Let's say I have a Spark Scala program with a RDD named mention_rdd
that goes as follows:
(name, (filename, sum))
...
(Maria, (file0, 3))
(John, (file0, 1))
(Maria, (file1, 6))
(Maria, (file2, 1))
(John, (file2, 3))
...
Where we have the filenames and the number of occurrences for each name.
I want to reduce and find, for each name, the filename with the max occurrences. For example:
(name, (filename, max(sum))
...
(Maria, (file1, 6))
(John, (file2, 3))
...
I tried to access the (filename,sum)
tuple of the RDD on its own, so I can reduce from there by name
(due to an error that said i can't traverse from the mention_rdd
because (String,Int)
is not a TraversableOnce
type):
val output = mention_rdd.flatMap(file_counts => file_counts._2.map(file_counts._2._1, file_counts._2._2))

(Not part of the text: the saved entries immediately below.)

(* ===== verification/LevelDB.v ===== *)
(** * The key-value store interface ([pkg/ldb_storage/storage.go] over goleveldb)

    [LevelDBStorage] forwards [Get], [Put], [Delete] and [WriteBatch] to goleveldb,
    which is a parameter: a store with logical contents, reads that may fail, and
    atomic batches that are applied as a whole or not at all. *)

From S2P Require Import Prelude GoLib.
From Stdlib Require Import Strings.Byte.

Inductive ldb_result := Found (v : bytes) | NotFound | ReadError.

Inductive batch_op := BPut (k : string) (v : bytes) | BDelete (k : string).

Definition apply_op (m : gmap string bytes) (o : batch_op) : gmap string bytes :=
  match o with BPut k v => <[k := v]> m | BDelete k => base.delete k m end.

(** A batch is applied in order. *)
Definition apply_batch (ops : list batch_op) (m : gmap string bytes) : gmap string bytes :=
  foldl apply_op m ops.

Class LevelDB (St : Type) := {
  contents : St → gmap string bytes;
  ldb_Get : string → St → ldb_result;
  ldb_Write : list batch_op → St → option St;  (** [None]: the write failed, the store is unchanged *)
}.

Class LevelDBLaws (St : Type) `{LevelDB St} : Prop := {
  ldb_found k v s : ldb_Get k s = Found v → contents s !! k = Some v;
  ldb_notfound k s : ldb_Get k s = NotFound → contents s !! k = None;
  ldb_written ops s s' : ldb_Write ops s = Some s' → contents s' = apply_batch ops (contents s);
}.

(** The store reported a failure. *)
Definition ldb_fault `{LevelDB St} (s : St) : Prop :=
  (∃ k, ldb_Get k s = ReadError) ∨ (∃ ops, ldb_Write ops s = None).

Lemma ldb_get_content `{LevelDBLaws St} k s :
  match contents s !! k with
  | Some v => ldb_Get k s = Found v ∨ ldb_Get k s = ReadError
  | None => ldb_Get k s = NotFound ∨ ldb_Get k s = ReadError
  end.
Proof.
  destruct (ldb_Get k s) as [v| |] eqn:E.
  - rewrite (ldb_found _ _ _ E). by left.
  - rewrite (ldb_notfound _ _ E). by left.
  - destruct (contents s !! k); by right.
Qed.

(** A store that never fails. *)
Class LevelDBReliable (St : Type) `{LevelDB St} : Prop := ldb_reliable (s : St) : ¬ ldb_fault s.

(** Without a fault the store answers from its contents. *)
Lemma ldb_Get_ok `{LevelDBLaws St} k s : ¬ ldb_fault s →
  ldb_Get k s = match contents s !! k with Some v => Found v | None => NotFound end.
Proof.
  intros Hok. pose proof (ldb_get_content k s) as Hg.
  destruct (contents s !! k), Hg as [E|E]; try done; destruct Hok; left; eauto.
Qed.

Lemma ldb_Write_ok `{LevelDBLaws St} ops s : ¬ ldb_fault s →
  ∃ s', ldb_Write ops s = Some s' ∧ contents s' = apply_batch ops (contents s).
Proof.
  intros Hok. destruct (ldb_Write ops s) as [s'|] eqn:E; [|destruct Hok; right; eauto].
  exists s'. split; [done|]. by apply ldb_written.
Qed.

(** ** Instances *)

(** A store without failures is its contents. *)
#[export] Instance map_ldb : LevelDB (gmap string bytes) := {|
  contents := id;
  ldb_Get k m := match m !! k with Some v => Found v | None => NotFound end;
  ldb_Write ops m := Some (apply_batch ops m);
|}.

#[export] Instance map_ldb_laws : LevelDBLaws (gmap string bytes).
Proof.
  split.
  - intros k v s. simpl. destruct (s !! k) eqn:E; naive_solver.
  - intros k s. simpl. destruct (s !! k) eqn:E; naive_solver.
  - intros ops s s'. simpl. by intros [= <-].
Qed.

Lemma map_ldb_no_fault (s : gmap string bytes) : ¬ ldb_fault s.
Proof. intros [[k E]|[ops E]]; simpl in E; [by destruct (s !! k)|done]. Qed.

#[export] Instance map_ldb_reliable : LevelDBReliable (gmap string bytes).
Proof. exact map_ldb_no_fault. Qed.

(** A store some of whose keys cannot be read. *)
Record FlakyStore := { fl_map : gmap string bytes; fl_bad : gset string }.

#[export] Instance flaky_ldb : LevelDB FlakyStore := {|
  contents := fl_map;
  ldb_Get k s := if decide (k ∈ fl_bad s) then ReadError
    else match fl_map s !! k with Some v => Found v | None => NotFound end;
  ldb_Write ops s := Some {| fl_map := apply_batch ops (fl_map s); fl_bad := fl_bad s |};
|}.

#[export] Instance flaky_ldb_laws : LevelDBLaws FlakyStore.
Proof.
  split.
  - intros k v [m bad]. simpl. case_decide; [done|]. destruct (m !! k) eqn:E; naive_solver.
  - intros k [m bad]. simpl. case_decide; [done|]. destruct (m !! k) eqn:E; naive_solver.
  - intros ops [m bad] s'. simpl. by intros [= <-].
Qed.

(** A store that fails every operation after a number of writes. *)
Record FailingStore := { fs_map : gmap string bytes; fs_left : nat }.

#[export] Instance failing_ldb : LevelDB FailingStore := {|
  contents := fs_map;
  ldb_Get k s := match fs_left s with
    | O => ReadError
    | S _ => match fs_map s !! k with Some v => Found v | None => NotFound end
    end;
  ldb_Write ops s := match fs_left s with
    | O => None
    | S n => Some {| fs_map := apply_batch ops (fs_map s); fs_left := n |}
    end;
|}.

#[export] Instance failing_ldb_laws : LevelDBLaws FailingStore.
Proof.
  split.
  - intros k v [m [|n]]; simpl; [done|]. destruct (m !! k) eqn:E; naive_solver.
  - intros k [m [|n]]; simpl; [done|]. destruct (m !! k) eqn:E; naive_solver.
  - intros ops [m [|n]] s'; simpl; [done|]. by intros [= <-].
Qed.

(** ** Addresses ([go-ethereum/common])

    [Address] is twenty bytes; [Hex] is the checksummed hexadecimal form. *)

Class EthAddress := {
  BytesToAddress : bytes → bytes;
  AddressHex : bytes → string;
}.

Class EthAddressLaws `{EthAddress} : Prop := {
  BytesToAddress_length b : length (BytesToAddress b) = 20;
  BytesToAddress_20 b : length b = 20 → BytesToAddress b = b;
  BytesToAddress_nil : BytesToAddress [] = zeros 20;
  AddressHex_length a : length a = 20 → String.length (AddressHex a) = 42;
  AddressHex_inj a b : length a = 20 → length b = 20 → AddressHex a = AddressHex b → a = b;
}.

Module ToyAddress.

#[export] Instance toy_address : EthAddress := {|
  BytesToAddress b := if decide (length b = 20) then b
    else replicate (20 - length b) x00 ++ drop (length b - 20) b;
  AddressHex a := "0x" +:+ hex_EncodeToString a;
|}.

#[export] Instance toy_address_laws : EthAddressLaws.
Proof.
  split.
  - intros b. simpl. case_decide; [done|]. rewrite length_app, length_replicate, length_drop. lia.
  - intros b Hb. simpl. by rewrite decide_True.
  - done.
  - intros a Ha. unfold AddressHex, toy_address. by rewrite str_app_length, hex_EncodeToString_length, Ha.
  - intros a b _ _ E. apply hex_EncodeToString_inj. by apply str_app_inj_l in E.
Qed.

End ToyAddress.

.reduceByKey((a, b) => if (a > b) a else b)
But I got an error saying value map is not a member of (String, Int)
Is this possible to do within Spark? And if so, how? Was my approach flawed from the start?
Why not just:
val output = mention_rdd.reduceByKey {
case ((file1, sum1), (file2, sum2)) =>
if (sum2 >= sum1) (file2, sum2)
else (file1, sum1)
}